• Record excerpts:
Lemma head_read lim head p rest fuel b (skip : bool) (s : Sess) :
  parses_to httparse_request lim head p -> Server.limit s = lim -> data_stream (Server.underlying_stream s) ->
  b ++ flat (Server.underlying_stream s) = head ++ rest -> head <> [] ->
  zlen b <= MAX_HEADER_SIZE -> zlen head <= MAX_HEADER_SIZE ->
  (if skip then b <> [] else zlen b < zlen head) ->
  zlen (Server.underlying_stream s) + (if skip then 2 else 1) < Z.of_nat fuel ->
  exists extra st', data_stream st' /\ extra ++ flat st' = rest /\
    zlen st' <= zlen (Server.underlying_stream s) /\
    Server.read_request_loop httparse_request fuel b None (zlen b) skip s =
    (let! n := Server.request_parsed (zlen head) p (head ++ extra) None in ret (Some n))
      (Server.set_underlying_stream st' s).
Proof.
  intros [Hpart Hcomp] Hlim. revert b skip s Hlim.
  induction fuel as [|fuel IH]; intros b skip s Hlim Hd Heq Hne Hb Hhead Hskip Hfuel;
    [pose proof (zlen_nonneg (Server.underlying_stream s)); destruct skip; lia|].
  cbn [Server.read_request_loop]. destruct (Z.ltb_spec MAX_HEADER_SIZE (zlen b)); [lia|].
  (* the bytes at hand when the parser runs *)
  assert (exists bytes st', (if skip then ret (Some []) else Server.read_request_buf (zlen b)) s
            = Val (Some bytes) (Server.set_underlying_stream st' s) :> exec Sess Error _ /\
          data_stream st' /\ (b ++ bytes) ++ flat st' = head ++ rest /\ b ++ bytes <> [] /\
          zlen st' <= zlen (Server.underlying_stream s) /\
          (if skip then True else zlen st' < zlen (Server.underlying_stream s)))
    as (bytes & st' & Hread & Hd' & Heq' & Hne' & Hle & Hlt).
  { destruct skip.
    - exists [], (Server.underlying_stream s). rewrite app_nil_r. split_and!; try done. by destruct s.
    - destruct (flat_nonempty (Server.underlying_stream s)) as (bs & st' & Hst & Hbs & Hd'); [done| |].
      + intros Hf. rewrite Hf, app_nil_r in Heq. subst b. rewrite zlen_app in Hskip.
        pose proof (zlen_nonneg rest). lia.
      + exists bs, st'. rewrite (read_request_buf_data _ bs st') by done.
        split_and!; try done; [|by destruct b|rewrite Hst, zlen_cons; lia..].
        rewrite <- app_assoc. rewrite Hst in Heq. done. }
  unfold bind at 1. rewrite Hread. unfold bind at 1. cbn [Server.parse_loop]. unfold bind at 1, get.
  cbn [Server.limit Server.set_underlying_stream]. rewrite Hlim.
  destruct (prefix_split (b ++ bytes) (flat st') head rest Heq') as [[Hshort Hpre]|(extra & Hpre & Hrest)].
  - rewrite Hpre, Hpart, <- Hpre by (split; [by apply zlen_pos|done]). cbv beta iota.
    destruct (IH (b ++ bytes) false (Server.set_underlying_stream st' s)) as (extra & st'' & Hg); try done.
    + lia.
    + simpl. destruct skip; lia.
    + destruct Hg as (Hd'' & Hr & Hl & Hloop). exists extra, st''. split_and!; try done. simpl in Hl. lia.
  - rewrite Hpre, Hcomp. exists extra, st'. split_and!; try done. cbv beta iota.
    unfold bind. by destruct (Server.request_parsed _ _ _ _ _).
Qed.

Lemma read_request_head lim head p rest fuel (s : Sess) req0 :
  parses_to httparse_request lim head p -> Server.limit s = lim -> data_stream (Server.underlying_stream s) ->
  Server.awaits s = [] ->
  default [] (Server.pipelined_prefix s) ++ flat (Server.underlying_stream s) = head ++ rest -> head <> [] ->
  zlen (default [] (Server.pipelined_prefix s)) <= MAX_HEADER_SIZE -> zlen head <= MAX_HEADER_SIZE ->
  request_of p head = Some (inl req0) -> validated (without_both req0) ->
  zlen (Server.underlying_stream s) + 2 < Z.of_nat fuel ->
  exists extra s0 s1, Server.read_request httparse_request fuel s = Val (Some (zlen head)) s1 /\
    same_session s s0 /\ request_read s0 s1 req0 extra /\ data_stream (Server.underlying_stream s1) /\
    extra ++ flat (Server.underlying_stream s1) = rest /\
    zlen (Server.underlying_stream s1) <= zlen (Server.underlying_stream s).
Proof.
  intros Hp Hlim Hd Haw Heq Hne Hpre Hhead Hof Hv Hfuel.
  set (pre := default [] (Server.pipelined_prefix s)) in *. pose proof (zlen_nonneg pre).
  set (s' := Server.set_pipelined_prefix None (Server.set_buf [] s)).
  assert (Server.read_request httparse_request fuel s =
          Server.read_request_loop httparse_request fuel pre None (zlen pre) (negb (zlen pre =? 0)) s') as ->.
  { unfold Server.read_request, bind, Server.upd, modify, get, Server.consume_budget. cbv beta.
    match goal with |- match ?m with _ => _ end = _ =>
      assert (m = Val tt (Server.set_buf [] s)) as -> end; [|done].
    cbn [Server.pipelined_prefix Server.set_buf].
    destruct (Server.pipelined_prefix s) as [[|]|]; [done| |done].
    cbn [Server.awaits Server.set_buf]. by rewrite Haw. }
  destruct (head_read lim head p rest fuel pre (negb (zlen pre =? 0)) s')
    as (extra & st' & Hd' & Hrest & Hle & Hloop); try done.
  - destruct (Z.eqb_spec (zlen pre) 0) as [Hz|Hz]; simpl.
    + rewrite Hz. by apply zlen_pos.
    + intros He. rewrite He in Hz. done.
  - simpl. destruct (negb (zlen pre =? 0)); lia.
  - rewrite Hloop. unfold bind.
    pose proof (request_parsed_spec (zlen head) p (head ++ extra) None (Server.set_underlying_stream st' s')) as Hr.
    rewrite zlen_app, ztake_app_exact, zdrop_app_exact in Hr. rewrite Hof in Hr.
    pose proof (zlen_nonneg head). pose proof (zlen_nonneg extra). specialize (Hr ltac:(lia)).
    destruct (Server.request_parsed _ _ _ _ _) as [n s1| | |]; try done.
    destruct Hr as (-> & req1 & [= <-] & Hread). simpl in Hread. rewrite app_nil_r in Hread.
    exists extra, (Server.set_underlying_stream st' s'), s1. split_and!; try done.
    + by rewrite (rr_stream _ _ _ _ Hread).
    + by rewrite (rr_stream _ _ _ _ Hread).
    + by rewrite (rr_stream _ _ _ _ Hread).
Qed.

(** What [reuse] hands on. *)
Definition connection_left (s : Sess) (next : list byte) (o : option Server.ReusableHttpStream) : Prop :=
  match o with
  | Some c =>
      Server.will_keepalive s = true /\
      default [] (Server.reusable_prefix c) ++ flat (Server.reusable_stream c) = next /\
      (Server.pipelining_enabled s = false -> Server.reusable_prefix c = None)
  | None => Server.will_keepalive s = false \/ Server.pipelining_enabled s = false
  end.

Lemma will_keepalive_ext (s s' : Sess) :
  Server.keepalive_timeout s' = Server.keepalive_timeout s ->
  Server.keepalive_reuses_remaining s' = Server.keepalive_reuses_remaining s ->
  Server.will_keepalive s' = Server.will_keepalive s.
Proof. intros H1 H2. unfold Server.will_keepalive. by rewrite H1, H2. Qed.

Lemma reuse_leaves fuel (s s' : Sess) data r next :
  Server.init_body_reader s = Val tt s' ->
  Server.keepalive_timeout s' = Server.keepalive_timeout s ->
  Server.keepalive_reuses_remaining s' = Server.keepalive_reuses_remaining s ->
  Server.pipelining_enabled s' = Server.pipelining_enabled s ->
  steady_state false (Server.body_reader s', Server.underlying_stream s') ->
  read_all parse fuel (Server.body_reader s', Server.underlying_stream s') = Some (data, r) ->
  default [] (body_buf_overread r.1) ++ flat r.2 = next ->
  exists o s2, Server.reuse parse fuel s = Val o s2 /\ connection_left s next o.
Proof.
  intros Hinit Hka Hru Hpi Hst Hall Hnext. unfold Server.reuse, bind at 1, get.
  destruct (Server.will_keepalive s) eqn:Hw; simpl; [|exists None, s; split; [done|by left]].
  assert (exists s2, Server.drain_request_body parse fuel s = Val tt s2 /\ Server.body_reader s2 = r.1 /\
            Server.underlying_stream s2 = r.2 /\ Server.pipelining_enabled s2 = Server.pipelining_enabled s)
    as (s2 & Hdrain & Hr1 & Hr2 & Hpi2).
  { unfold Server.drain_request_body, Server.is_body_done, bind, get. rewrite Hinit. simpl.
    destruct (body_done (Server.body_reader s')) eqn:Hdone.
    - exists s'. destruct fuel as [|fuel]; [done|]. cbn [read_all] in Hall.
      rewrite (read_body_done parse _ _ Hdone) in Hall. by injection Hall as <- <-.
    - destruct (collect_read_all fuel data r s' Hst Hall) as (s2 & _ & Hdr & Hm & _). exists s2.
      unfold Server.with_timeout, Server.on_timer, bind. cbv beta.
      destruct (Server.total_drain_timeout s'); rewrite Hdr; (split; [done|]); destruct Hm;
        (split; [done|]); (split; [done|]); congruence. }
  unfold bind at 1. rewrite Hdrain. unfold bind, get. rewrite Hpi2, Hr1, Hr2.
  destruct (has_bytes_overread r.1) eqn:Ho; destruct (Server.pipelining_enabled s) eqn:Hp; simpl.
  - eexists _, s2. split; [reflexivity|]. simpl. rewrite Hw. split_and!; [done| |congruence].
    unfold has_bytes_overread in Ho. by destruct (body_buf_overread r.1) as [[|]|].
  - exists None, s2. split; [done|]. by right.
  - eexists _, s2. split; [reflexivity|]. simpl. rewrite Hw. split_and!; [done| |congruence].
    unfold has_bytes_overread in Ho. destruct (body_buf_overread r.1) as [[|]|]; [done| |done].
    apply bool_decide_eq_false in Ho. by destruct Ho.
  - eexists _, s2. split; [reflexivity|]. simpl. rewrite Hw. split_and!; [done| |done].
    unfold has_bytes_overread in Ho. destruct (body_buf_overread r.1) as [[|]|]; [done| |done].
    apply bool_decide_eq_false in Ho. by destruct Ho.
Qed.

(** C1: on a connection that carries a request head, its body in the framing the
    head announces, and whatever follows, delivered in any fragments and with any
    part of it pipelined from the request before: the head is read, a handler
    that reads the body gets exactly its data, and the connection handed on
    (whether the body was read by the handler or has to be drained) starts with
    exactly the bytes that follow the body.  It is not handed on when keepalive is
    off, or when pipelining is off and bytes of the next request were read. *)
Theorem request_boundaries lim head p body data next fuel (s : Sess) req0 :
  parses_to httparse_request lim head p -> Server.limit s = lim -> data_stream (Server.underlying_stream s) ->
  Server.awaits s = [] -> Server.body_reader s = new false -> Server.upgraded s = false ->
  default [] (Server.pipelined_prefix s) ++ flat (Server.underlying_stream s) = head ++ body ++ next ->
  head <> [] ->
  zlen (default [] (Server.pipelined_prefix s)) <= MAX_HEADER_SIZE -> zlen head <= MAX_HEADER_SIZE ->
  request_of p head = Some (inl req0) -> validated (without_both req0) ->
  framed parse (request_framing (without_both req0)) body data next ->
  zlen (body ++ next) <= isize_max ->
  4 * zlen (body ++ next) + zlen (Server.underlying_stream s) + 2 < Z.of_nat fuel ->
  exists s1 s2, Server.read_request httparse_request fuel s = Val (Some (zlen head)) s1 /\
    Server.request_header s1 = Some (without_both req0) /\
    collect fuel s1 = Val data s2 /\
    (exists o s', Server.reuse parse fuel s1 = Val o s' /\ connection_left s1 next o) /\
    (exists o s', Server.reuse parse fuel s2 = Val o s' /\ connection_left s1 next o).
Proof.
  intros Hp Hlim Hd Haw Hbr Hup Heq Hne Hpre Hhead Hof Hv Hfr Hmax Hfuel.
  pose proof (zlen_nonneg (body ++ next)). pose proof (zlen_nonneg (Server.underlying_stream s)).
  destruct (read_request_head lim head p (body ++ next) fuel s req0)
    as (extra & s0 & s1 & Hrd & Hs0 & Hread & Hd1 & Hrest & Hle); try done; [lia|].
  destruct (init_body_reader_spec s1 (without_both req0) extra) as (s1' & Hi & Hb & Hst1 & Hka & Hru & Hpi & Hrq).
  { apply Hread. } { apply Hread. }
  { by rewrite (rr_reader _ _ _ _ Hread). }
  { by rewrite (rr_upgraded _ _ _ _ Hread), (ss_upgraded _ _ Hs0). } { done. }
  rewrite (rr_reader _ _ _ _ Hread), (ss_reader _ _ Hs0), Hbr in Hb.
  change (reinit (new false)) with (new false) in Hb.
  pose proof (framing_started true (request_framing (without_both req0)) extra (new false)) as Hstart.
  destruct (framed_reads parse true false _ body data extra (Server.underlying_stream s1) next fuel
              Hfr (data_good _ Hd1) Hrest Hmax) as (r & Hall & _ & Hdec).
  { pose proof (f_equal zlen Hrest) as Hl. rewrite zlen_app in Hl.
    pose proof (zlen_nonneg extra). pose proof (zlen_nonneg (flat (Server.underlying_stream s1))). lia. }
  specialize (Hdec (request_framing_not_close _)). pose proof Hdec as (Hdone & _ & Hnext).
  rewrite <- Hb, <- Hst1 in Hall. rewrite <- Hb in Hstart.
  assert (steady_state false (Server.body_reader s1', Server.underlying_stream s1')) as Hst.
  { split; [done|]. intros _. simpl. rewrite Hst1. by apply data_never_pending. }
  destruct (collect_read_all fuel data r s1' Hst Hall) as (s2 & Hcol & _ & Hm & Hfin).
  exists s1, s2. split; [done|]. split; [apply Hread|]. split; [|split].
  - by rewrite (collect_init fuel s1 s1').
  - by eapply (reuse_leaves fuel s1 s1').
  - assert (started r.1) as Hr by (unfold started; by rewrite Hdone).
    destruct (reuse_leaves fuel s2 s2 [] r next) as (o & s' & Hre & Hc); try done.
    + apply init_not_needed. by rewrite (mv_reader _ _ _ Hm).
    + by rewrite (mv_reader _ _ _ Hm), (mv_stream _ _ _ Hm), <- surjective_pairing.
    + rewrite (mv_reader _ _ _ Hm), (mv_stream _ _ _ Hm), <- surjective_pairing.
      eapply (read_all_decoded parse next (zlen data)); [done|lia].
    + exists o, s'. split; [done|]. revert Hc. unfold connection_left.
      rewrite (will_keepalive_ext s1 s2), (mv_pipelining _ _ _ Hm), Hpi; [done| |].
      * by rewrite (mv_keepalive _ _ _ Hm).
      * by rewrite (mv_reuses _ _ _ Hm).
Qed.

• Task brief:
Output exactly one stretch of the listing: from the line containing "by apply zlen_pos." through the line containing "Proof. intros H1", both end lines included.

• Answer space:
    + rewrite Hz. by apply zlen_pos.
    + intros He. rewrite He in Hz. done.
  - simpl. destruct (negb (zlen pre =? 0)); lia.
  - rewrite Hloop. unfold bind.
    pose proof (request_parsed_spec (zlen head) p (head ++ extra) None (Server.set_underlying_stream st' s')) as Hr.
    rewrite zlen_app, ztake_app_exact, zdrop_app_exact in Hr. rewrite Hof in Hr.
    pose proof (zlen_nonneg head). pose proof (zlen_nonneg extra). specialize (Hr ltac:(lia)).
    destruct (Server.request_parsed _ _ _ _ _) as [n s1| | |]; try done.
    destruct Hr as (-> & req1 & [= <-] & Hread). simpl in Hread. rewrite app_nil_r in Hread.
    exists extra, (Server.set_underlying_stream st' s'), s1. split_and!; try done.
    + by rewrite (rr_stream _ _ _ _ Hread).
    + by rewrite (rr_stream _ _ _ _ Hread).
    + by rewrite (rr_stream _ _ _ _ Hread).
Qed.

(** What [reuse] hands on. *)
Definition connection_left (s : Sess) (next : list byte) (o : option Server.ReusableHttpStream) : Prop :=
  match o with
  | Some c =>
      Server.will_keepalive s = true /\
      default [] (Server.reusable_prefix c) ++ flat (Server.reusable_stream c) = next /\
      (Server.pipelining_enabled s = false -> Server.reusable_prefix c = None)
  | None => Server.will_keepalive s = false \/ Server.pipelining_enabled s = false
  end.

Lemma will_keepalive_ext (s s' : Sess) :
  Server.keepalive_timeout s' = Server.keepalive_timeout s ->
  Server.keepalive_reuses_remaining s' = Server.keepalive_reuses_remaining s ->
  Server.will_keepalive s' = Server.will_keepalive s.
Proof. intros H1 H2. unfold Server.will_keepalive. by rewrite H1, H2. Qed.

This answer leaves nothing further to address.